In the original 1977 theatrical cut of Close Encounters of the Third Kind, the film ends perfectly, bathed in the wonder of the mother ship's arrival. When Richard Dreyfuss's character, Roy Neary, walks up the ramp to join the aliens, the camera holds on the glowing light, and then the ship departs. The mystery is preserved.

However, when Spielberg went back to Columbia Pictures a couple of years later, he wanted some additional funds to finish scenes he had rushed.

The studio was all for helping him...but had one condition: they wanted a shot revealing the inside of the alien ship to use for marketing.

As Spielberg told Far Out Magazine, “I was trying to get Columbia to let me finish the movie the way I wanted it to be finished, but they were having big financial problems in 1977, and they needed the film to come out during Christmas,” Spielberg said in the 1997 documentary The Making of Close Encounters of the Third Kind.

He continued, “I was hoping to come out the following summer because I couldn’t make Christmas. But they kept insisting, ‘Not only must you make Christmas, because our whole company is at stake and we’re all counting on this film. You have to make November.’ So I had no choice.”

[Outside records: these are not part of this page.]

(* ===== verification/Handlers.v ===== *)
(** * What a handler looks at

    A handler reads and changes the books, the accounts, the feeds and the contexts;
    of the log it sees the next sequence number, and the queues, the snapshots and
    the block count are none of its business.  Daemons with the same inside are one
    to it. *)
From S2P Require Import Config.
From S2P Require Import Prelude Types Bytes Matcher Risk FundingLedger SpscRing Sbe Ingest Wal Snapshot Api Daemon.

(** The inside of [d] with what is outside of it in [o]. *)
Definition inside (o d : Daemon) : Daemon :=
  mkDaemon (dm_ingress o) (dm_matcher d) (dm_risk d) (dm_funding o) (dm_wal o) (dm_snapshot o) (dm_api d)
    (dm_telemetry o) (dm_resting_orders d) (dm_default_market d) (dm_chain_id o) (dm_block_number o)
    (dm_last_snapshot_block o).

Lemma inside_same d : inside d d = d.
Proof. by destruct d. Qed.

(** ** The [try] blocks *)
Lemma process_fills_inside o fills taker off t : forall d,
  process_fills fills taker off t (inside o d) = inside o (process_fills fills taker off t d).
Proof. unfold process_fills. induction fills as [|f fills IH]; intros d; [done|]. cbn [foldl]. by rewrite <- IH. Qed.

Lemma set_matcher_inside e o d : set_matcher e (inside o d) = inside o (set_matcher e d).
Proof. done. Qed.

Lemma execute_inside o k off f d : execute_frame k off f (inside o d) = inside o <$> execute_frame k off f d.
Proof.
  destruct k; [| | |done]; cbn [execute_frame].
  - unfold execute_new_order, order_intent, new_order_request, new_order_id.
    cbn [inside dm_matcher dm_risk dm_default_market]. destruct (decode_new_order _) as [m|]; [|done].
    destruct (rk_decision _); [|done..]. destruct (submit _ _) as [[e res]|]; [|done]. cbn [mbind option_bind].
    destruct (or_accepted res); [|done]. cbn [negb]. fold (inside o d). by rewrite set_matcher_inside, process_fills_inside.
  - unfold execute_cancel. destruct (decode_cancel _); [|done]. cbn [inside dm_matcher].
    destruct (cancel _ _) as [[e r]|]; [|done]. cbn. by destruct (cr_cancelled r).
  - unfold execute_replace. destruct (decode_replace _) as [m|]; [|done].
    change (replace_taker f ?id (inside o d)) with (replace_taker f id d). cbn [inside dm_matcher].
    destruct (Matcher.replace _ _) as [[e r]|]; [|done]. cbn [mbind option_bind]. destruct (rr_accepted r); [|done].
    fold (inside o d). rewrite set_matcher_inside, process_fills_inside. by destruct (rr_resting r).
Qed.

(** What is outside stays. *)
Lemma execute_outside k off f d d' : execute_frame k off f d = Some d' -> inside d d' = d'.
Proof.
  intros E. pose proof (execute_inside d k off f d) as H. rewrite inside_same, E in H. cbn in H. by injection H.
Qed.

(** ** The handlers *)
Lemma handle_executes k f d :
  k <> kHeartbeat -> handle k f d = execute_frame k (wt_next_sequence (dm_wal d)) f (journal f d).1.
Proof. by destruct k. Qed.

Lemma journal_inside f o d :
  wt_next_sequence (dm_wal o) = wt_next_sequence (dm_wal d) ->
  journal f (inside o d) = (inside (journal f o).1 (journal f d).1, wt_next_sequence (dm_wal d)).
Proof. intros E. unfold journal, append_ingress_wal_record. cbn. by rewrite E. Qed.

Lemma handle_inside k f o d :
  k <> kHeartbeat -> wt_next_sequence (dm_wal o) = wt_next_sequence (dm_wal d) ->
  handle k f (inside o d) = inside (journal f o).1 <$> handle k f d.
Proof.
  intros Hk E. rewrite !handle_executes, journal_inside by done. cbn [fst inside dm_wal]. rewrite E.
  apply execute_inside.
Qed.

(** The log gets the frame; the rest of the outside stays. *)
Lemma handle_outside k f d d' :
  handle k f d = Some d' ->
  inside (match k with kHeartbeat => d | _ => (journal f d).1 end) d' = d'.
Proof.
  destruct (decide (k = kHeartbeat)) as [->|Hk]; [intros [= <-]; apply inside_same|].
  rewrite handle_executes by done. intros E%execute_outside. by destruct k.
Qed.

Lemma set_ingress_inside p d : set_ingress p d = inside (set_ingress p d) d.
Proof. by destruct d. Qed.

(** Handlers do not look at the queues. *)
Lemma handle_ingress k f p d : handle k f (set_ingress p d) = set_ingress p <$> handle k f d.
Proof.
  destruct (decide (k = kHeartbeat)) as [->|Hk]; [done|]. rewrite set_ingress_inside, handle_inside by done.
  destruct (handle k f d) as [d'|] eqn:E; [|done]. cbn [fmap option_fmap option_map]. f_equal.
  apply handle_outside in E. rewrite <- E. by destruct k.
Qed.

(** ** Daemons with the same inside *)
Definition same_inside (d1 d2 : Daemon) : Prop :=
  inside d1 d2 = d1 /\ wt_next_sequence (dm_wal d1) = wt_next_sequence (dm_wal d2).

#[export] Instance same_inside_equiv : Equivalence same_inside.
Proof.
  split.
  - intros d. split; [apply inside_same|done].
  - intros d1 d2 [E En]. split; [|done]. rewrite <- E. by destruct d2.
  - intros d1 d2 d3 [E1 N1] [E2 N2]. split; [|congruence]. rewrite <- E2 in E1. rewrite <- E1. by destruct d3.
Qed.

Lemma append_next r p w : wt_next_sequence (append r p w) = u64 (wt_next_sequence w + 1).
Proof. unfold append. by destruct (_ >=? _); [unfold flush; destruct (wt_buffer _)|]. Qed.

(** A handler takes them to daemons with the same inside. *)
#[export] Instance handle_proper k f : Proper (same_inside ==> option_Forall2 same_inside) (handle k f).
Proof.
  intros d1 d2 [E En]. destruct (decide (k = kHeartbeat)) as [->|Hk]; [by constructor|].
  rewrite <- E, handle_inside by done. destruct (handle k f d2) as [d'|] eqn:Eh; [|constructor]. constructor.
  apply handle_outside in Eh. split; [by destruct d'|]. rewrite <- Eh.
  destruct k; [| | |done]; cbn; by rewrite !append_next, En.
Qed.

“After the film’s success, I went back to Columbia a year and a half later and said, ‘Now let me finish the film the way I had always intended to. I wanna recut certain scenes, and I want to shoot more sequences.’ And then they said to me, ‘We’ll give you the money… if you show the inside of the mothership. Give us something we can hang a campaign on.’ And so I compromised and had Richard Dreyfuss walking inside the mothership.”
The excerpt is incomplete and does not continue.